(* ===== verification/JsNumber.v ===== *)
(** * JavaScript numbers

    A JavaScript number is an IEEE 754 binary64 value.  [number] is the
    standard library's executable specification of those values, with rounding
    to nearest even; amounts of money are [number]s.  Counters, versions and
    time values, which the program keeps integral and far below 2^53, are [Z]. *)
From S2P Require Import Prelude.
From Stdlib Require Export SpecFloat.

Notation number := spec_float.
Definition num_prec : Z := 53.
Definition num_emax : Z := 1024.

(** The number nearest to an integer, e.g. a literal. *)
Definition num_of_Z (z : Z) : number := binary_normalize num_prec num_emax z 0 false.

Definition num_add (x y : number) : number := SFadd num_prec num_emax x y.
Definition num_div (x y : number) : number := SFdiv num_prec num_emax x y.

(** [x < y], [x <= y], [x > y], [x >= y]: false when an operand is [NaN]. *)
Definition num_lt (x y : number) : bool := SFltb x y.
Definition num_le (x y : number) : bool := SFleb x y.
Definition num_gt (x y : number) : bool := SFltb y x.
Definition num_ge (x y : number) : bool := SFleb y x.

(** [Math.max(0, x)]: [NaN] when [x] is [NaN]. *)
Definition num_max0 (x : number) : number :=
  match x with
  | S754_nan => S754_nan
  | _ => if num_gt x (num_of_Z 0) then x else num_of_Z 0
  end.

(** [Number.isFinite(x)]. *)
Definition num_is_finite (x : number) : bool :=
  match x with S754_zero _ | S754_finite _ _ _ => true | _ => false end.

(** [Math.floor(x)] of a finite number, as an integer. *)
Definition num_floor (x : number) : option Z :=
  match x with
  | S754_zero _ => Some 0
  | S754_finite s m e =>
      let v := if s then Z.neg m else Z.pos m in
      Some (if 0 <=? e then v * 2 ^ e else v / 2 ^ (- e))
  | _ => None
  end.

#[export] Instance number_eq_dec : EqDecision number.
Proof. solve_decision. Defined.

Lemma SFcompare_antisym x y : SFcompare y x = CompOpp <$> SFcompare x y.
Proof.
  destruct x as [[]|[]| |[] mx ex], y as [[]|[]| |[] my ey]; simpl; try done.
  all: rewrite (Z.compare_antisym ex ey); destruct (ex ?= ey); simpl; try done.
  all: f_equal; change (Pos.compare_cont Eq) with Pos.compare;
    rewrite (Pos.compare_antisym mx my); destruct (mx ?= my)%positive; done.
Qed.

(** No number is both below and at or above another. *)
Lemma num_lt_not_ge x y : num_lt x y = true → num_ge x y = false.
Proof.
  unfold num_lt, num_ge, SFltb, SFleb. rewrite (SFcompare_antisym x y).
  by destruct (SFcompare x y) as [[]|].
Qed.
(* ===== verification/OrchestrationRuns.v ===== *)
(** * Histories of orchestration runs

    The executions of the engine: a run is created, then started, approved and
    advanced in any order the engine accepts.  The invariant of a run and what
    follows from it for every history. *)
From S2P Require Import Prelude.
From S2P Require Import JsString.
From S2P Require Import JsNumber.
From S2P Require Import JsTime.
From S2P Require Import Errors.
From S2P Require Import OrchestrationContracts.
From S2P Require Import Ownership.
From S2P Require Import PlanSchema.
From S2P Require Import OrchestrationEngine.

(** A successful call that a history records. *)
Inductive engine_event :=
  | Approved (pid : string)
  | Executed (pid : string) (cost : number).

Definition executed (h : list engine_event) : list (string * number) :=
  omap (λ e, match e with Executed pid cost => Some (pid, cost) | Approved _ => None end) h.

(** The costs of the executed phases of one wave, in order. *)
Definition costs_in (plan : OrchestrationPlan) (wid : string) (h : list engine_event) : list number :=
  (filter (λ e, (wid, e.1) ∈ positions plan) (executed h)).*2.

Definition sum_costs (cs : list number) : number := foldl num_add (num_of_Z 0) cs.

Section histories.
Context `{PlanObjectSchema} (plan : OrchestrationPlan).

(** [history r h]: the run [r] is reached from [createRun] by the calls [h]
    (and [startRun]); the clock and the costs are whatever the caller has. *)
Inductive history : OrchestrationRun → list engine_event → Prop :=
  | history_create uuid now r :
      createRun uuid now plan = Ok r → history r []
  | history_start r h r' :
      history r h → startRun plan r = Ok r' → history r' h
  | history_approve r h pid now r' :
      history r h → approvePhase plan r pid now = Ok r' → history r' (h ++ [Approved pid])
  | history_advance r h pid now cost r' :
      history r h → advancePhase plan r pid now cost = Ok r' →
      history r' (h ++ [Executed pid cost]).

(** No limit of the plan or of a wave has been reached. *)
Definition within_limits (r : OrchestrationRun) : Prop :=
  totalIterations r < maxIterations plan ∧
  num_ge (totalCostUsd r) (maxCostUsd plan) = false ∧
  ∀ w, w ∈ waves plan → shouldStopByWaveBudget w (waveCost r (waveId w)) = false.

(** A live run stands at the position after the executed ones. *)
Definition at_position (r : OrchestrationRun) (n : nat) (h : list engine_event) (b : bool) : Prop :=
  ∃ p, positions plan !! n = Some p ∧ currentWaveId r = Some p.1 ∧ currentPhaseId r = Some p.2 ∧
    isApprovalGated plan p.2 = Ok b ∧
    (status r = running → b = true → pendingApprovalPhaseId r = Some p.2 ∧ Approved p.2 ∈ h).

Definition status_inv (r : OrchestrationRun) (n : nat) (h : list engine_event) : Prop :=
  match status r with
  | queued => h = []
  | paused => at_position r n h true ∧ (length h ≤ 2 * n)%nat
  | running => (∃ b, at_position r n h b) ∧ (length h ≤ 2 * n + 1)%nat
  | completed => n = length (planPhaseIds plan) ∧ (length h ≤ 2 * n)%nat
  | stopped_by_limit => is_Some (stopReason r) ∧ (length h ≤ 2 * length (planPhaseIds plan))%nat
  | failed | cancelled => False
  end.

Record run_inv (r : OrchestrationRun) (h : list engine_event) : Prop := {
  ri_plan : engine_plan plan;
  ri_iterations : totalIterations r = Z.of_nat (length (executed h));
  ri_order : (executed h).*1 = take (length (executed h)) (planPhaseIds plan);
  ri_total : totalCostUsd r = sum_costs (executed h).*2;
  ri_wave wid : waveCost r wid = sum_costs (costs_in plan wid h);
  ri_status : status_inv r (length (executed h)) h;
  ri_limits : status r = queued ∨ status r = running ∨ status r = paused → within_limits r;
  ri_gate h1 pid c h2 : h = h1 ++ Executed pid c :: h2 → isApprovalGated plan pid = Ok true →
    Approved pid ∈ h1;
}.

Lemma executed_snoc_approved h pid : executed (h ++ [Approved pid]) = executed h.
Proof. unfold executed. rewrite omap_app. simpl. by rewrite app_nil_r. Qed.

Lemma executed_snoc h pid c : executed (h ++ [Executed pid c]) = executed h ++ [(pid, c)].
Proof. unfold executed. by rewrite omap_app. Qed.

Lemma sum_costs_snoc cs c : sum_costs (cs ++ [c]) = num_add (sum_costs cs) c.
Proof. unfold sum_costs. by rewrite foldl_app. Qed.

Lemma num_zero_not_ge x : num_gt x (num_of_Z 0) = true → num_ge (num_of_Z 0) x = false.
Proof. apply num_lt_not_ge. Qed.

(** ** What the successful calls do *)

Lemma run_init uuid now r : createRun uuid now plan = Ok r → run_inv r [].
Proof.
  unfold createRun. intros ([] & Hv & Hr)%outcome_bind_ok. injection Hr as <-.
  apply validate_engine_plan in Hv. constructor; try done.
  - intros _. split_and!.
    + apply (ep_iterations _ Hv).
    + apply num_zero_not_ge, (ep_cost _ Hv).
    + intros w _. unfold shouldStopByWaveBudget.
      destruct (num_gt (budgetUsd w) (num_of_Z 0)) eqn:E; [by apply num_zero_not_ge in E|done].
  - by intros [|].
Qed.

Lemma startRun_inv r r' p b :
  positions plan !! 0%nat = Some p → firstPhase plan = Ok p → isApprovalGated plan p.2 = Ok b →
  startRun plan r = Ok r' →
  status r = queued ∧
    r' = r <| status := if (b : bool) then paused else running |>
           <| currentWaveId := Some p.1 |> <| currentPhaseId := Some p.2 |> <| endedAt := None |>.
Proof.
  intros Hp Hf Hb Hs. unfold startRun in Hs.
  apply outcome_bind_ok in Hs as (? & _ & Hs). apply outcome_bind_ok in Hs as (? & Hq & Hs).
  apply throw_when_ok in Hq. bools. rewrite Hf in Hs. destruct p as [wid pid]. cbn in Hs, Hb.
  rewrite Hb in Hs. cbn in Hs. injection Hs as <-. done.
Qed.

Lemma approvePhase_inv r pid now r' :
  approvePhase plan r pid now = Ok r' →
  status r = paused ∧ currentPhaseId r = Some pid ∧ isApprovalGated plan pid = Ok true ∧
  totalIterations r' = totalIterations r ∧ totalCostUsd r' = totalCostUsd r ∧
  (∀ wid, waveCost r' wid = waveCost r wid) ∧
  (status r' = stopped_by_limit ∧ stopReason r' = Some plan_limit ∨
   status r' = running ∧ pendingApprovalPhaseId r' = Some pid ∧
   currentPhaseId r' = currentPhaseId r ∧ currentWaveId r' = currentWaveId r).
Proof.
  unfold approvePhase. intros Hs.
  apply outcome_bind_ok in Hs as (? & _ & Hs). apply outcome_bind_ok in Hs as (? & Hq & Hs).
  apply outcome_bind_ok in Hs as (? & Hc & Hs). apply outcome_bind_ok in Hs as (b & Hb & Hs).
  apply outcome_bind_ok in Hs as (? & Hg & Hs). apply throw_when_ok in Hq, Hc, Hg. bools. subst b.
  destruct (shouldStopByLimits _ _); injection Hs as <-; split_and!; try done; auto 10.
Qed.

---

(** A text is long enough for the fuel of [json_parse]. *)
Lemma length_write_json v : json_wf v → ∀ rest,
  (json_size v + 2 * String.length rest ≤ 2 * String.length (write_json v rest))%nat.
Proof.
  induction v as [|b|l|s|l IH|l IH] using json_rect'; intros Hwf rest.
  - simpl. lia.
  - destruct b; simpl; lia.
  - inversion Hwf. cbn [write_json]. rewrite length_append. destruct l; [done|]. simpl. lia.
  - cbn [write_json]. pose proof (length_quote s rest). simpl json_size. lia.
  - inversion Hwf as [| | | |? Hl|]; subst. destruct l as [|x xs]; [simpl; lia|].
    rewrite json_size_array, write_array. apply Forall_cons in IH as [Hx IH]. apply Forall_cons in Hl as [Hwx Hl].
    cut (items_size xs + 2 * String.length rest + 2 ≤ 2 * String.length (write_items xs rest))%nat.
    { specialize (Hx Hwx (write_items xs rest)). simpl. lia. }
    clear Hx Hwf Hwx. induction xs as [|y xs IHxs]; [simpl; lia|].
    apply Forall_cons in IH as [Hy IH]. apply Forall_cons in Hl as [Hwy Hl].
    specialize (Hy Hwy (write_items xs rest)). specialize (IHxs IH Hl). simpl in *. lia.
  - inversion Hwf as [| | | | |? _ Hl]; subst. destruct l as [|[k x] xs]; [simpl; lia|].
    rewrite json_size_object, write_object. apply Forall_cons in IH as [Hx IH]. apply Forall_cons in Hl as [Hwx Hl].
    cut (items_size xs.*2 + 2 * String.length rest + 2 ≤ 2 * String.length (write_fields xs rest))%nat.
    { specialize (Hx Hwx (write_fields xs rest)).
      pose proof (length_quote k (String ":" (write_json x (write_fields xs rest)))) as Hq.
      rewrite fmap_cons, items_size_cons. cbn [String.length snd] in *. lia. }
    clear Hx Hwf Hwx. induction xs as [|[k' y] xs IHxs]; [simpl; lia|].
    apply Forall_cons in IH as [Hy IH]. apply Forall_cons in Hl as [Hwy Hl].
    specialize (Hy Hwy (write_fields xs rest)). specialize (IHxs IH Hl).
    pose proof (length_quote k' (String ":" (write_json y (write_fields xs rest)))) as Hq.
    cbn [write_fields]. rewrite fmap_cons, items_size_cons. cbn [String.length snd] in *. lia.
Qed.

WHAT NEEDS TO BE DONE:
When you find a line in the records that contains the word "bools", copy it.

ANSWER TO THIS TASK:
  apply throw_when_ok in Hq. bools. rewrite Hf in Hs. destruct p as [wid pid]. cbn in Hs, Hb.
  apply outcome_bind_ok in Hs as (? & Hg & Hs). apply throw_when_ok in Hq, Hc, Hg. bools. subst b.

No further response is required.